#### [What you will do]
Output the records exactly, with no line skipped.

#### [Data records]
Definition getPodcastCategories (s : Store) : list PodcastCategory :=
  match assignments_item s with
  | Some l => l
  | None => []
  end.

Definition savePodcastCategories (assignments : list PodcastCategory)
    (s : Store) : Store :=
  {| categories_item := categories_item s;
     assignments_item := Some assignments |}.

Definition deleteCategory (categoryId' : string) (s : Store) : Store :=
  let categories := getCategories s in
  let filtered :=
    filter (fun c => negb (String.eqb (id c) categoryId')) categories in
  let s := saveCategories filtered s in
  let assignments := getPodcastCategories s in
  let filteredAssignments :=
    filter (fun a => negb (String.eqb (categoryId a) categoryId'))
      assignments in
  savePodcastCategories filteredAssignments s.

Definition assignCategory (podcastId' podcastName' categoryId' : string)
    (s : Store) : Store :=
  let assignments := getPodcastCategories s in
  let fresh := mkAssignment podcastId' podcastName' categoryId' in
  match findIndex (fun a => String.eqb (podcastId a) podcastId') assignments with
  | Some existingIndex =>
      savePodcastCategories
        (update_at existingIndex (fun _ => fresh) assignments) s
  | None => savePodcastCategories (assignments ++ [fresh]) s
  end.

(** [assignment?.categoryId || null]. *)
Definition getCategoryForPodcast (podcastId' : string) (s : Store)
    : option string :=
  match find (fun a => String.eqb (podcastId a) podcastId')
          (getPodcastCategories s) with
  | Some assignment =>
      if truthy_str (categoryId assignment)
      then Some (categoryId assignment) else None
  | None => None
  end.

Definition removeCategoryAssignment (podcastId' : string) (s : Store) : Store :=
  savePodcastCategories
    (filter (fun a => negb (String.eqb (podcastId a) podcastId'))
       (getPodcastCategories s))
    s.

(** What [handleCategoryChange] of the podcast list does to the store;
    [None] is the [null] of the select box. *)
Definition handleCategoryChange (showId showName : string)
    (categoryId' : option string) (s : Store) : Store :=
  match categoryId' with
  | Some c =>
      if truthy_str c then assignCategory showId showName c s
      else removeCategoryAssignment showId s
  | None => removeCategoryAssignment showId s
  end.
(** X4. On a short URL, a failed lookup of the stored configuration ends
    the load on the error section with the text "Error: " followed by the
    reason: the platform's reason when the request or the parsing of the
    body fails, the error member of the body (or "Form config not found"
    when it is missing or empty) when the response is not ok or does not
    report success, the engine's message when the body has no fields
    member. Nothing else happens: one request, no schema request, the
    rendered fields untouched. *)
Theorem lookup_failure_shows_error (w : World) (loc : Location) (p : Page) :
  Params.isShortUrl (getUrlParams loc) = true ->
  let failed text :=
    (errorPage ("Error: " +:+ text)
       (log_request (GET (configUrl loc)) (set_visible loading p)), Normal tt) in
  (forall reason, form_config w (configUrl loc) = NetworkFailure reason ->
                  generateForm w loc p = failed reason) /\
  (forall ok reason, form_config w (configUrl loc) = Response ok (inl reason) ->
                     generateForm w loc p = failed reason) /\
  (forall ok configData,
     form_config w (configUrl loc) = Response ok (inr configData) ->
     ok = false \/ ConfigData.success configData = false ->
     generateForm w loc p
     = failed (js_or_str (ConfigData.error configData) "Form config not found")) /\
  (forall configData,
     form_config w (configUrl loc) = Response true (inr configData) ->
     ConfigData.success configData = true ->
     ConfigData.fields configData = None ->
     generateForm w loc p = failed (engine_message w "configData.fields.join")).
Proof.
  intros Hshort failed. subst failed. unfold generateForm, bind.
  rewrite (resolveRequest_short w loc p Hshort).
  unfold bind, try_catch, fetch, modify, ret, throw, showError, showSection, errorPage.
  cbn -[getUrlParams configUrl]. split_and!.
  - intros reason ->. reflexivity.
  - intros ok reason ->. reflexivity.
  - intros ok configData -> Hfail. cbn -[getUrlParams configUrl].
    assert (negb ok || negb (ConfigData.success configData) = true) as ->.
    { destruct Hfail as [-> | ->]; [done | by rewrite orb_true_r]. }
    reflexivity.
  - intros configData -> Hsuccess Hfields. cbn -[getUrlParams configUrl].
    rewrite Hsuccess, Hfields. reflexivity.
Qed.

#### [Answer below]
Definition getPodcastCategories (s : Store) : list PodcastCategory :=
  match assignments_item s with
  | Some l => l
  | None => []
  end.

Definition savePodcastCategories (assignments : list PodcastCategory)
    (s : Store) : Store :=
  {| categories_item := categories_item s;
     assignments_item := Some assignments |}.

Definition deleteCategory (categoryId' : string) (s : Store) : Store :=
  let categories := getCategories s in
  let filtered :=
    filter (fun c => negb (String.eqb (id c) categoryId')) categories in
  let s := saveCategories filtered s in
  let assignments := getPodcastCategories s in
  let filteredAssignments :=
    filter (fun a => negb (String.eqb (categoryId a) categoryId'))
      assignments in
  savePodcastCategories filteredAssignments s.

Definition assignCategory (podcastId' podcastName' categoryId' : string)
    (s : Store) : Store :=
  let assignments := getPodcastCategories s in
  let fresh := mkAssignment podcastId' podcastName' categoryId' in
  match findIndex (fun a => String.eqb (podcastId a) podcastId') assignments with
  | Some existingIndex =>
      savePodcastCategories
        (update_at existingIndex (fun _ => fresh) assignments) s
  | None => savePodcastCategories (assignments ++ [fresh]) s
  end.

(** [assignment?.categoryId || null]. *)
Definition getCategoryForPodcast (podcastId' : string) (s : Store)
    : option string :=
  match find (fun a => String.eqb (podcastId a) podcastId')
          (getPodcastCategories s) with
  | Some assignment =>
      if truthy_str (categoryId assignment)
      then Some (categoryId assignment) else None
  | None => None
  end.

Definition removeCategoryAssignment (podcastId' : string) (s : Store) : Store :=
  savePodcastCategories
    (filter (fun a => negb (String.eqb (podcastId a) podcastId'))
       (getPodcastCategories s))
    s.

(** What [handleCategoryChange] of the podcast list does to the store;
    [None] is the [null] of the select box. *)
Definition handleCategoryChange (showId showName : string)
    (categoryId' : option string) (s : Store) : Store :=
  match categoryId' with
  | Some c =>
      if truthy_str c then assignCategory showId showName c s
      else removeCategoryAssignment showId s
  | None => removeCategoryAssignment showId s
  end.
(** X4. On a short URL, a failed lookup of the stored configuration ends
    the load on the error section with the text "Error: " followed by the
    reason: the platform's reason when the request or the parsing of the
    body fails, the error member of the body (or "Form config not found"
    when it is missing or empty) when the response is not ok or does not
    report success, the engine's message when the body has no fields
    member. Nothing else happens: one request, no schema request, the
    rendered fields untouched. *)
Theorem lookup_failure_shows_error (w : World) (loc : Location) (p : Page) :
  Params.isShortUrl (getUrlParams loc) = true ->
  let failed text :=
    (errorPage ("Error: " +:+ text)
       (log_request (GET (configUrl loc)) (set_visible loading p)), Normal tt) in
  (forall reason, form_config w (configUrl loc) = NetworkFailure reason ->
                  generateForm w loc p = failed reason) /\
  (forall ok reason, form_config w (configUrl loc) = Response ok (inl reason) ->
                     generateForm w loc p = failed reason) /\
  (forall ok configData,
     form_config w (configUrl loc) = Response ok (inr configData) ->
     ok = false \/ ConfigData.success configData = false ->
     generateForm w loc p
     = failed (js_or_str (ConfigData.error configData) "Form config not found")) /\
  (forall configData,
     form_config w (configUrl loc) = Response true (inr configData) ->
     ConfigData.success configData = true ->
     ConfigData.fields configData = None ->
     generateForm w loc p = failed (engine_message w "configData.fields.join")).
Proof.
  intros Hshort failed. subst failed. unfold generateForm, bind.
  rewrite (resolveRequest_short w loc p Hshort).
  unfold bind, try_catch, fetch, modify, ret, throw, showError, showSection, errorPage.
  cbn -[getUrlParams configUrl]. split_and!.
  - intros reason ->. reflexivity.
  - intros ok reason ->. reflexivity.
  - intros ok configData -> Hfail. cbn -[getUrlParams configUrl].
    assert (negb ok || negb (ConfigData.success configData) = true) as ->.
    { destruct Hfail as [-> | ->]; [done | by rewrite orb_true_r]. }
    reflexivity.
  - intros configData -> Hsuccess Hfields. cbn -[getUrlParams configUrl].
    rewrite Hsuccess, Hfields. reflexivity.
Qed.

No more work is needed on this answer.